*Task description*
Reproduce exactly the lines below from the one containing "eq_refl eq_refl) as" through the one containing "load64 sample_mem a", including both, and nothing else.
### Material for this task ###
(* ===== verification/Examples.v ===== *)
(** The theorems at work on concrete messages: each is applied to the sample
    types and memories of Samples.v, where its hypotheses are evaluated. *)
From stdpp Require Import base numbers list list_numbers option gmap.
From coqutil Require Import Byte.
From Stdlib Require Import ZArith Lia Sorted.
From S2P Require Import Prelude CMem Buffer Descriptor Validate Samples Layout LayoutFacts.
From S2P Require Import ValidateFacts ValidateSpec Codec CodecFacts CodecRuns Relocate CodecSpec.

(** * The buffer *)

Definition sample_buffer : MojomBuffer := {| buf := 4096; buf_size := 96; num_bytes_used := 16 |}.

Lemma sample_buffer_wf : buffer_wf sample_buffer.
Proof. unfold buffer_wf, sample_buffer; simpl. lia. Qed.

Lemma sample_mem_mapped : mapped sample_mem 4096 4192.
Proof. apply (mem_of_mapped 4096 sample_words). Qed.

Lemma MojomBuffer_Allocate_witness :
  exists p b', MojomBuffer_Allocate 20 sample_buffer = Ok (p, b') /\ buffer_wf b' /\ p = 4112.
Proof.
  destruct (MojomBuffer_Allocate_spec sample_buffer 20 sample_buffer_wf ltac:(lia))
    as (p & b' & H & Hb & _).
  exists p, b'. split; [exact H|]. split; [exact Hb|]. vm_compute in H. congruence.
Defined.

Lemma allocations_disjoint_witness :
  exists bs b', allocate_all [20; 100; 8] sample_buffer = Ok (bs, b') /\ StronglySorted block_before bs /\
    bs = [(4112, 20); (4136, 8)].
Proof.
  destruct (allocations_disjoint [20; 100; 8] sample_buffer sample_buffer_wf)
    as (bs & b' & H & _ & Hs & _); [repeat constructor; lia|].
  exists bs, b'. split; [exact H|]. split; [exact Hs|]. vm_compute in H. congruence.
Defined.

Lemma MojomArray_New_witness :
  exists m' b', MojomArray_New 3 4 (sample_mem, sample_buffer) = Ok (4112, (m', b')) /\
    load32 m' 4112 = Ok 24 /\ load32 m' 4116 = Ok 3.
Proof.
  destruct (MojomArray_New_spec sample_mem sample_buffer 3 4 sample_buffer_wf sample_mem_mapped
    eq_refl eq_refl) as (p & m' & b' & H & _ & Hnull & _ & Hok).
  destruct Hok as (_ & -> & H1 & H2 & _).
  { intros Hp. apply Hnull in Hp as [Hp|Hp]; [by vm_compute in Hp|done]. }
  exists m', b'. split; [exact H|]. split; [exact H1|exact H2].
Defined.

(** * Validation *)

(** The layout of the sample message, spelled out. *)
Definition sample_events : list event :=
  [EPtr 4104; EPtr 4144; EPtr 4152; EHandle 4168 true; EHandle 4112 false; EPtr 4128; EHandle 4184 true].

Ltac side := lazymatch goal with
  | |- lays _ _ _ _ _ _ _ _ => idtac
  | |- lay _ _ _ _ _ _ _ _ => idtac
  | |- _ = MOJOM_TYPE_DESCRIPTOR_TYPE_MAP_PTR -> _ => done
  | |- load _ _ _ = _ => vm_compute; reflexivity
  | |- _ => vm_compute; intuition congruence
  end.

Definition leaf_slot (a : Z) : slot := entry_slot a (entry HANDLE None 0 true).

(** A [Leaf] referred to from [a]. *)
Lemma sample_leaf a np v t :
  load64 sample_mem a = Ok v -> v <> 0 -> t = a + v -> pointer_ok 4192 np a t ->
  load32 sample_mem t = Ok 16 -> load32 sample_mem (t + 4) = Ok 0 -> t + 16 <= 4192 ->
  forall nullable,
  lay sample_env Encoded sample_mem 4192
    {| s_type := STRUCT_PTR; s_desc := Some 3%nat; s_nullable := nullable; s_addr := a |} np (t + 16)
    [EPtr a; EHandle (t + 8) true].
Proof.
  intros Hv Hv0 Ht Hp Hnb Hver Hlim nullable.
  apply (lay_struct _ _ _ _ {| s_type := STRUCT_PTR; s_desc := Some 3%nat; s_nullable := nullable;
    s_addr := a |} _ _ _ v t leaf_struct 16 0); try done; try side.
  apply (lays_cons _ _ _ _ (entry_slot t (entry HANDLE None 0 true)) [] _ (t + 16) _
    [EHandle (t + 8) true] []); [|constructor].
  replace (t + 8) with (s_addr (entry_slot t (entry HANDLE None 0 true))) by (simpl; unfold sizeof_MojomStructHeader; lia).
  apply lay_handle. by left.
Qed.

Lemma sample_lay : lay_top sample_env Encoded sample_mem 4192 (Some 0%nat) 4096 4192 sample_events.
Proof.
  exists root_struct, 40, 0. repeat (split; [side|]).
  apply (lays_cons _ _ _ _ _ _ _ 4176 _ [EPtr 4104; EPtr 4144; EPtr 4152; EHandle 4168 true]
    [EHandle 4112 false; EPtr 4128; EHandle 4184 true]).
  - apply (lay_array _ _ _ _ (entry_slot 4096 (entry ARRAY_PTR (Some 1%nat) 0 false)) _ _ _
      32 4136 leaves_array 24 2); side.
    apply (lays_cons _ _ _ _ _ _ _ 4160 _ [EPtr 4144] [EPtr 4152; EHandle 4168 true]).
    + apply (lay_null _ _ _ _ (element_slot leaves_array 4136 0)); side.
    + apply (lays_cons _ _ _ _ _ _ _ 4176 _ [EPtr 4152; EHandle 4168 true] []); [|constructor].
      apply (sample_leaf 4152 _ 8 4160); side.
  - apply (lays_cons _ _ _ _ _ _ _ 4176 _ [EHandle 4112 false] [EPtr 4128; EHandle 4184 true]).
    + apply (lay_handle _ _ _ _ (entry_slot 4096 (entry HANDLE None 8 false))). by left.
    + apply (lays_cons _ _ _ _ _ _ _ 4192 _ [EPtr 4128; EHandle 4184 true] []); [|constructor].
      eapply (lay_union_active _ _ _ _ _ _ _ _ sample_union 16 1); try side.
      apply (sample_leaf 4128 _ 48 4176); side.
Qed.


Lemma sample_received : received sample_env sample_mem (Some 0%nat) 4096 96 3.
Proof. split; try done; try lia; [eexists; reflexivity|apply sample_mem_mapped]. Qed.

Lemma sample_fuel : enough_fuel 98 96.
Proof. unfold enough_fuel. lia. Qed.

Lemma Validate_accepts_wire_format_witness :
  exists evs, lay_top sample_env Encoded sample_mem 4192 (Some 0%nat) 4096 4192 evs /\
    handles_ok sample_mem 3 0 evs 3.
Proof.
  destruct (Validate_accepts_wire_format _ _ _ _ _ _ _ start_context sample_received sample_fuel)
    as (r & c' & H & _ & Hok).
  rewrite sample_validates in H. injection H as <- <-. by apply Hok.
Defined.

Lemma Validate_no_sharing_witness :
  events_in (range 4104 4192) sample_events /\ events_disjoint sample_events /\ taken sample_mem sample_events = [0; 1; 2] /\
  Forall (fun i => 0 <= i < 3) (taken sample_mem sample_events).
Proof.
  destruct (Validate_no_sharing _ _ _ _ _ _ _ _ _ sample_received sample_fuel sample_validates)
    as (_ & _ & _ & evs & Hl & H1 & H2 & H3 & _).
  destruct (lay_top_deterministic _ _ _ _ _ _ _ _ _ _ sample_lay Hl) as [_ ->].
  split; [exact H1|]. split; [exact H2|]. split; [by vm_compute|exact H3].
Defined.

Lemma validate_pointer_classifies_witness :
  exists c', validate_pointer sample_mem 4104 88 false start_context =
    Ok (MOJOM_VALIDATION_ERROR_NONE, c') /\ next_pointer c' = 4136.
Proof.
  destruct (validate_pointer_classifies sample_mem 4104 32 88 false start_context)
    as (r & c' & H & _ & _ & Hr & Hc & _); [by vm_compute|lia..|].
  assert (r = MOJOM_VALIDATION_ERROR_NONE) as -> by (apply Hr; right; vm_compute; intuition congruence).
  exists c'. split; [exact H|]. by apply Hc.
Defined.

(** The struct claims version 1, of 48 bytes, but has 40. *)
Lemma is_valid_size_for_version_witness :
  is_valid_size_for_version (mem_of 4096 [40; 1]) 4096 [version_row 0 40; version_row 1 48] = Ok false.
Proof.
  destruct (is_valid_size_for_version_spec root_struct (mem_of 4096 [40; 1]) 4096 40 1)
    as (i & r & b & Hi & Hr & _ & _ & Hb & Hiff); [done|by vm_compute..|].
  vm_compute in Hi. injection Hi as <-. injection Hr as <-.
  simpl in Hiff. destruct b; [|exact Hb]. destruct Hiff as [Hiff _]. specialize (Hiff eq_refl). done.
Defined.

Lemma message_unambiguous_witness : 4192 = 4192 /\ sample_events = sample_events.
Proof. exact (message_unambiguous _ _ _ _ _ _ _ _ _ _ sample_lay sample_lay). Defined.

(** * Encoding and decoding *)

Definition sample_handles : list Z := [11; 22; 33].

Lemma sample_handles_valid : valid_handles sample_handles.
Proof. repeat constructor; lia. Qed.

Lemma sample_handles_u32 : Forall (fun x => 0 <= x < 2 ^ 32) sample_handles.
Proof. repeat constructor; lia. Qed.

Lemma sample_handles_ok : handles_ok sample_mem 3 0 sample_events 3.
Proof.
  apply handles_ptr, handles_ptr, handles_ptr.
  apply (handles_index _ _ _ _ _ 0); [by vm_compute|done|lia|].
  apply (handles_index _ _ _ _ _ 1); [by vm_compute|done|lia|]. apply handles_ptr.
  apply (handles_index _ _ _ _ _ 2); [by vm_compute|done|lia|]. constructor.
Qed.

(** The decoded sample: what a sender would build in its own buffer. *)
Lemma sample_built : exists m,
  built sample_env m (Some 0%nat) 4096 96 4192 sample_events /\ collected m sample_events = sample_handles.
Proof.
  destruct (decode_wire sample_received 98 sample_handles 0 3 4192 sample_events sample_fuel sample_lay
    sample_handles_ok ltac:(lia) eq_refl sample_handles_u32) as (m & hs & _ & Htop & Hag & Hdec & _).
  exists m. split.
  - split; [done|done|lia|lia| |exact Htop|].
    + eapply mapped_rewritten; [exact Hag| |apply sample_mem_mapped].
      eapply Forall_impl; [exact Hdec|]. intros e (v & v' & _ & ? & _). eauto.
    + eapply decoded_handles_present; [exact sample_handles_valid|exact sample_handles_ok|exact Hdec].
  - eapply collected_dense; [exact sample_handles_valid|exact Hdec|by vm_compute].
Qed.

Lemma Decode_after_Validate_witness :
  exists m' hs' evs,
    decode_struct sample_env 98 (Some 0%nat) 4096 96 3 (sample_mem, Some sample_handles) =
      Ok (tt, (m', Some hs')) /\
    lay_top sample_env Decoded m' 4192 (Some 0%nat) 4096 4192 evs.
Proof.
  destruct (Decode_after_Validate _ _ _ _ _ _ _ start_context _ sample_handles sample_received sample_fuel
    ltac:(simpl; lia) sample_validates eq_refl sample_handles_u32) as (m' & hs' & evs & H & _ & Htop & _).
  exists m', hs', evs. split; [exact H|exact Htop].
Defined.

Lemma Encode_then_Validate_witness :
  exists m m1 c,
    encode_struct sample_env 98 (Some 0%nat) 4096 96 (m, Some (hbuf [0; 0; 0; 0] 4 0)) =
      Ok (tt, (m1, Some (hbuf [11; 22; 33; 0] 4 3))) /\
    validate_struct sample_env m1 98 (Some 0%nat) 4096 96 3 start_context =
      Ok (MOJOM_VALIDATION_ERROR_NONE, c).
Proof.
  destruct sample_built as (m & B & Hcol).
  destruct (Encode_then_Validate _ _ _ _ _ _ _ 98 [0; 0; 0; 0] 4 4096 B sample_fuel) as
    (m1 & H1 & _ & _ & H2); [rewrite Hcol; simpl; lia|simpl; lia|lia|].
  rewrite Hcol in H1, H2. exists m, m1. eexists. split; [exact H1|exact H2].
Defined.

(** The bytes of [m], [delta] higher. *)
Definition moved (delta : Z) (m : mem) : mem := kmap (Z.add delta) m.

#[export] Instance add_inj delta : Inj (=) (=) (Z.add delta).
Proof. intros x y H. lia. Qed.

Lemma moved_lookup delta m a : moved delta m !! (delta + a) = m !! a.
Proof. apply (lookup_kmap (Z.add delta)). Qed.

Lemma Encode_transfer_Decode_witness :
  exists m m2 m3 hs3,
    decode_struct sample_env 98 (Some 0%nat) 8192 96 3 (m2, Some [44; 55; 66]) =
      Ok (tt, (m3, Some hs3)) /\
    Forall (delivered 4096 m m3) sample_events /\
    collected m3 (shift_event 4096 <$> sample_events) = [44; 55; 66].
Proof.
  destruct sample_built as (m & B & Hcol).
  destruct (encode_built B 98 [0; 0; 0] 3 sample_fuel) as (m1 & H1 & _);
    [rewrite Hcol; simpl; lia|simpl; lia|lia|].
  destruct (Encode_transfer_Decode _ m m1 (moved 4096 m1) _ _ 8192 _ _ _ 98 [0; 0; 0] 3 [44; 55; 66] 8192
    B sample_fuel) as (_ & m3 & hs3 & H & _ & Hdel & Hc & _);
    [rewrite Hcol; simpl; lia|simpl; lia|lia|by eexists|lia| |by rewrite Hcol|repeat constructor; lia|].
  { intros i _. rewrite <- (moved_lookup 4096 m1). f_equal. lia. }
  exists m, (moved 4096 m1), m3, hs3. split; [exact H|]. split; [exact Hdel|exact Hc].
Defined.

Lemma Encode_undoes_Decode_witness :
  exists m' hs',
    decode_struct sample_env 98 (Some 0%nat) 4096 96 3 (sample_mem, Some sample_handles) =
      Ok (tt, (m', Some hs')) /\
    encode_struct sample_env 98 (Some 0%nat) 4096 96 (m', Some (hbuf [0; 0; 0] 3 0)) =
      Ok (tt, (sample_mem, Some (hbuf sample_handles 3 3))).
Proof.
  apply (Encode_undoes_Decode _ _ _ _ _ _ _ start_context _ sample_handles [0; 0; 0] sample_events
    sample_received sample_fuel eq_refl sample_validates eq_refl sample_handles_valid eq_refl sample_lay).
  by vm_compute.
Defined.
###
### Material for this task ###
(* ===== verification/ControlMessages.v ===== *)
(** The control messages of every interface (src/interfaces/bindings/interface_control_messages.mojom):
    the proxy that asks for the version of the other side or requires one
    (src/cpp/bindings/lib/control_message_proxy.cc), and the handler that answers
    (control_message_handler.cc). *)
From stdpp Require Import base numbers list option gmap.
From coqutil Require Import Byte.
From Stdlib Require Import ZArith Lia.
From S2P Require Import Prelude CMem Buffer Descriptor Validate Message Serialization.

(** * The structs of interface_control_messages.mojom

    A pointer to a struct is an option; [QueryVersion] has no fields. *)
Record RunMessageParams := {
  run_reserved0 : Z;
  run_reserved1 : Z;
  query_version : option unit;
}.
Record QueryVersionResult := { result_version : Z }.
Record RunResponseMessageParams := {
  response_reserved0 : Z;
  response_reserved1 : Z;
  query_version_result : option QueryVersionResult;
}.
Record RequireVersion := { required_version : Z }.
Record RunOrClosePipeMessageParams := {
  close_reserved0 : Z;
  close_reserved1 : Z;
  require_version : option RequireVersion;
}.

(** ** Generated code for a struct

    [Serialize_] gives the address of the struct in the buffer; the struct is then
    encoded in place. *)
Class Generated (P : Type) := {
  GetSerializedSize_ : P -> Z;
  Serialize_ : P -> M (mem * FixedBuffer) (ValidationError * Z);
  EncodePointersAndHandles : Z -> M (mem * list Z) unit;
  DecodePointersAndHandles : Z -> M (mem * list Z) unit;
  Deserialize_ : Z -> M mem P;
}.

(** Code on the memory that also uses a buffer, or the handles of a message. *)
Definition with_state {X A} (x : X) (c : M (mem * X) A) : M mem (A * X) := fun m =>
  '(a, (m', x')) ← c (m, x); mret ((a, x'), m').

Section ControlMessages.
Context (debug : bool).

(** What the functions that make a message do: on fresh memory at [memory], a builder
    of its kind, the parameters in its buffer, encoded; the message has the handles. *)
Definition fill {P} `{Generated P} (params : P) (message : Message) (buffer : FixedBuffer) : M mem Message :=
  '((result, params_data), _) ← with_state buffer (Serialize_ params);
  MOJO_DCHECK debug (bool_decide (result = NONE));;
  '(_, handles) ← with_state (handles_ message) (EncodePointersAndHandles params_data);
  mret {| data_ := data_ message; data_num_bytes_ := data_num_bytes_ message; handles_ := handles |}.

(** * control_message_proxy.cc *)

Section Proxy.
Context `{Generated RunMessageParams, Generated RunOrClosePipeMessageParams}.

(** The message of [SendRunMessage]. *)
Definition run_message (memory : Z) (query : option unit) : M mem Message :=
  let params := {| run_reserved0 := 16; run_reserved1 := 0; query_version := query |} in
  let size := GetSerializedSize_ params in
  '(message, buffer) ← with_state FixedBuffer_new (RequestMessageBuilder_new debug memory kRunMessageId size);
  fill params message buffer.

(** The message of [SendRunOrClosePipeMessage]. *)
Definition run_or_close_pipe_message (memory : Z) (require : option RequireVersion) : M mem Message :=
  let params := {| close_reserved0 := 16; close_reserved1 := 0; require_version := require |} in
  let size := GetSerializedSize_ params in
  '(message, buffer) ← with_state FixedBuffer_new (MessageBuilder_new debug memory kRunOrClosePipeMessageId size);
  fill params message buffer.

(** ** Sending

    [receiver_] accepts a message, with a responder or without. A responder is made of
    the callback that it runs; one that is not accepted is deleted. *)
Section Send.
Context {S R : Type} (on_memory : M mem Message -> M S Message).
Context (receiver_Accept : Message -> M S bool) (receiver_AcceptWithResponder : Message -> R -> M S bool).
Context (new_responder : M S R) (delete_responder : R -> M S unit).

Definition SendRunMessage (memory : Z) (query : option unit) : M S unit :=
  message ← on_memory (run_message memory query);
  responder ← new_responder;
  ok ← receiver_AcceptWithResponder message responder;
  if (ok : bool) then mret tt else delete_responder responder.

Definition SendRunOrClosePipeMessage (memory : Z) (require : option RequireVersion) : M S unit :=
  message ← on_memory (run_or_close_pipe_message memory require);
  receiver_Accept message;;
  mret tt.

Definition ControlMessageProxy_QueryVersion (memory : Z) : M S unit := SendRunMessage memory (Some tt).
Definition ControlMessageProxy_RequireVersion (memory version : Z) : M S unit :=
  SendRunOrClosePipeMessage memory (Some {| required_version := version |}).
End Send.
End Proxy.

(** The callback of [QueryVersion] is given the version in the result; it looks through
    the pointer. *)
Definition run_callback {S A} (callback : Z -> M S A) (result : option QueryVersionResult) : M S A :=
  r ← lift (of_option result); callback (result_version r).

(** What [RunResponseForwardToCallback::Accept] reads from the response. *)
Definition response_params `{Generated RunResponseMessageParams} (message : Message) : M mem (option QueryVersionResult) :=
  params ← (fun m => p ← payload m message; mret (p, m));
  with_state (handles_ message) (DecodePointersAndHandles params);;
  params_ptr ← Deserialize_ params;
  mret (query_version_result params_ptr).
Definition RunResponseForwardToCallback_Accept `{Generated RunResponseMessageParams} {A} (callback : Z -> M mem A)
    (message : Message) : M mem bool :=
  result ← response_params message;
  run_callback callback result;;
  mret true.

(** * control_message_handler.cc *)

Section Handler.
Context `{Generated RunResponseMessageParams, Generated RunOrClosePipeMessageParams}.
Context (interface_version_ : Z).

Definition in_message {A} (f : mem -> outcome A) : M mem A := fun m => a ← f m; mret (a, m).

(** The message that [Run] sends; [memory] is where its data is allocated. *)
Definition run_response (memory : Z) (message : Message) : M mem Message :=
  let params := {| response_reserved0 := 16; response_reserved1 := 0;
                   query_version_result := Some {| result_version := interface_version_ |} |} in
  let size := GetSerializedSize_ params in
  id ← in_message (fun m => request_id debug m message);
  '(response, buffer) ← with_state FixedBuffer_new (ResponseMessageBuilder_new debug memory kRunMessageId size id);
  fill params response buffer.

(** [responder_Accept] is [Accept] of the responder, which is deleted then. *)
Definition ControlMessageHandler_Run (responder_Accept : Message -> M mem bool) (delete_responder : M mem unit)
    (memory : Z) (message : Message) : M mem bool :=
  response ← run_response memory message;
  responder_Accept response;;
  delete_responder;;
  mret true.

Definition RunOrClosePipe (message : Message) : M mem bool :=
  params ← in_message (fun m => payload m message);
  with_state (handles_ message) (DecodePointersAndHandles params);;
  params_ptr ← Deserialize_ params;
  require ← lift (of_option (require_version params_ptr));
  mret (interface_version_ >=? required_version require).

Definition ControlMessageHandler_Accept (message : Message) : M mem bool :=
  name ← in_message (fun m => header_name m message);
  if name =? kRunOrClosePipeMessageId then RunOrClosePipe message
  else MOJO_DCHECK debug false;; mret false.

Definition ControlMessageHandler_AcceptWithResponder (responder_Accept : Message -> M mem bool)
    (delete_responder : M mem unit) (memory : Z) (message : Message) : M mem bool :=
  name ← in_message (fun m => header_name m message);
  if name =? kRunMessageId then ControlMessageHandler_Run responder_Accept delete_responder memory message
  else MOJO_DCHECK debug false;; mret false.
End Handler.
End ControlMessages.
###
### Material for this task ###
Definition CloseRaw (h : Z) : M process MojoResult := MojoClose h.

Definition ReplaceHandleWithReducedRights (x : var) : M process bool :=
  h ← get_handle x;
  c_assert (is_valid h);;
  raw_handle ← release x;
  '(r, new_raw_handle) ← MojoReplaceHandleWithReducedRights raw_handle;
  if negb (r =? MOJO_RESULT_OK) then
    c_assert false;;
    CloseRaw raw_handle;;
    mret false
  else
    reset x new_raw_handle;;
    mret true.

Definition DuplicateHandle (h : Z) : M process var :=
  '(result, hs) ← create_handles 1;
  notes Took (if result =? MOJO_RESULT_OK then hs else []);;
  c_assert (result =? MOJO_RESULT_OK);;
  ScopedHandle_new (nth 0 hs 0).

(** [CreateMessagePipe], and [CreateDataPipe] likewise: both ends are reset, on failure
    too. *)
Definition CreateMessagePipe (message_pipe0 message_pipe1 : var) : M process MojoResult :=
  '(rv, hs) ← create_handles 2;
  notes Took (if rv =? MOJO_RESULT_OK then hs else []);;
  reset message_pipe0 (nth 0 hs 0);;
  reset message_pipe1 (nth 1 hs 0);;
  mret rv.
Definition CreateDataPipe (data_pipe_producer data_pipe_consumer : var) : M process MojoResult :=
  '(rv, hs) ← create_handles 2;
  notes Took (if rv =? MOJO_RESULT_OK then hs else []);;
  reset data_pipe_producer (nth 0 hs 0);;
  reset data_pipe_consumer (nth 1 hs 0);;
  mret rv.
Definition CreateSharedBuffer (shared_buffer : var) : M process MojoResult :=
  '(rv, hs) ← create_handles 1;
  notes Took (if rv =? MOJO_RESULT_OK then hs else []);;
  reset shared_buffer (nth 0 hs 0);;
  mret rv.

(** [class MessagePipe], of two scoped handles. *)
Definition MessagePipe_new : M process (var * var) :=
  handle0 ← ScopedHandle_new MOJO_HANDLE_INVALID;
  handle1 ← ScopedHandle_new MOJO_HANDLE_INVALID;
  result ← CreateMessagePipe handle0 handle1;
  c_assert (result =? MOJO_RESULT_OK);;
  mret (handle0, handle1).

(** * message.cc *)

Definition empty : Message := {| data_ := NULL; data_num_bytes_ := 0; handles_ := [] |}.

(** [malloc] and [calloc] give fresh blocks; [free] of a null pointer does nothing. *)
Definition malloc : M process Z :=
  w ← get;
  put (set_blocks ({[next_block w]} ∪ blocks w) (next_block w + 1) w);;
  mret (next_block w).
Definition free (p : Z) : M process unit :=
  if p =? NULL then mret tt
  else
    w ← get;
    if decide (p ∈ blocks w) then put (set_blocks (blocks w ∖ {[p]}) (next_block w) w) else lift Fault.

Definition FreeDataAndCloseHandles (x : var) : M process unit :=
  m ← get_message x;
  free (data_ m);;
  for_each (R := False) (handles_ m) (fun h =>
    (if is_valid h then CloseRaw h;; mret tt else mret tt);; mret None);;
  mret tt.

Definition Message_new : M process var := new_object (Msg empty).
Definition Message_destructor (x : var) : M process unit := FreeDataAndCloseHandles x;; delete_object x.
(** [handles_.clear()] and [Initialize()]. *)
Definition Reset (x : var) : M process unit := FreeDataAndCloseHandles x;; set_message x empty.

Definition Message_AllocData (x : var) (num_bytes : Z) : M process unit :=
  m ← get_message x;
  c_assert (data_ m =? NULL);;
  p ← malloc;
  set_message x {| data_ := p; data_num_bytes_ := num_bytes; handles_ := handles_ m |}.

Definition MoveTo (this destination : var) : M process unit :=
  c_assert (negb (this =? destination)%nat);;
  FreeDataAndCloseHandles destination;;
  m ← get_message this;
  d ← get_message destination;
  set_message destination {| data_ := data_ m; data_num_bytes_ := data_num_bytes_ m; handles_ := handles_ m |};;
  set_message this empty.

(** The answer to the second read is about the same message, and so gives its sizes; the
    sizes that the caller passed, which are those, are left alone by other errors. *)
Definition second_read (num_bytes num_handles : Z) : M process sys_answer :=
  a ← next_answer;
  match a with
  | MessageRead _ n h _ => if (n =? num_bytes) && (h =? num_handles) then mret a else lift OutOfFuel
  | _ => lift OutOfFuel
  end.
###
*Response below*
    eq_refl eq_refl) as (p & m' & b' & H & _ & Hnull & _ & Hok).
  destruct Hok as (_ & -> & H1 & H2 & _).
  { intros Hp. apply Hnull in Hp as [Hp|Hp]; [by vm_compute in Hp|done]. }
  exists m', b'. split; [exact H|]. split; [exact H1|exact H2].
Defined.

(** * Validation *)

(** The layout of the sample message, spelled out. *)
Definition sample_events : list event :=
  [EPtr 4104; EPtr 4144; EPtr 4152; EHandle 4168 true; EHandle 4112 false; EPtr 4128; EHandle 4184 true].

Ltac side := lazymatch goal with
  | |- lays _ _ _ _ _ _ _ _ => idtac
  | |- lay _ _ _ _ _ _ _ _ => idtac
  | |- _ = MOJOM_TYPE_DESCRIPTOR_TYPE_MAP_PTR -> _ => done
  | |- load _ _ _ = _ => vm_compute; reflexivity
  | |- _ => vm_compute; intuition congruence
  end.

Definition leaf_slot (a : Z) : slot := entry_slot a (entry HANDLE None 0 true).

(** A [Leaf] referred to from [a]. *)
Lemma sample_leaf a np v t :
  load64 sample_mem a = Ok v -> v <> 0 -> t = a + v -> pointer_ok 4192 np a t ->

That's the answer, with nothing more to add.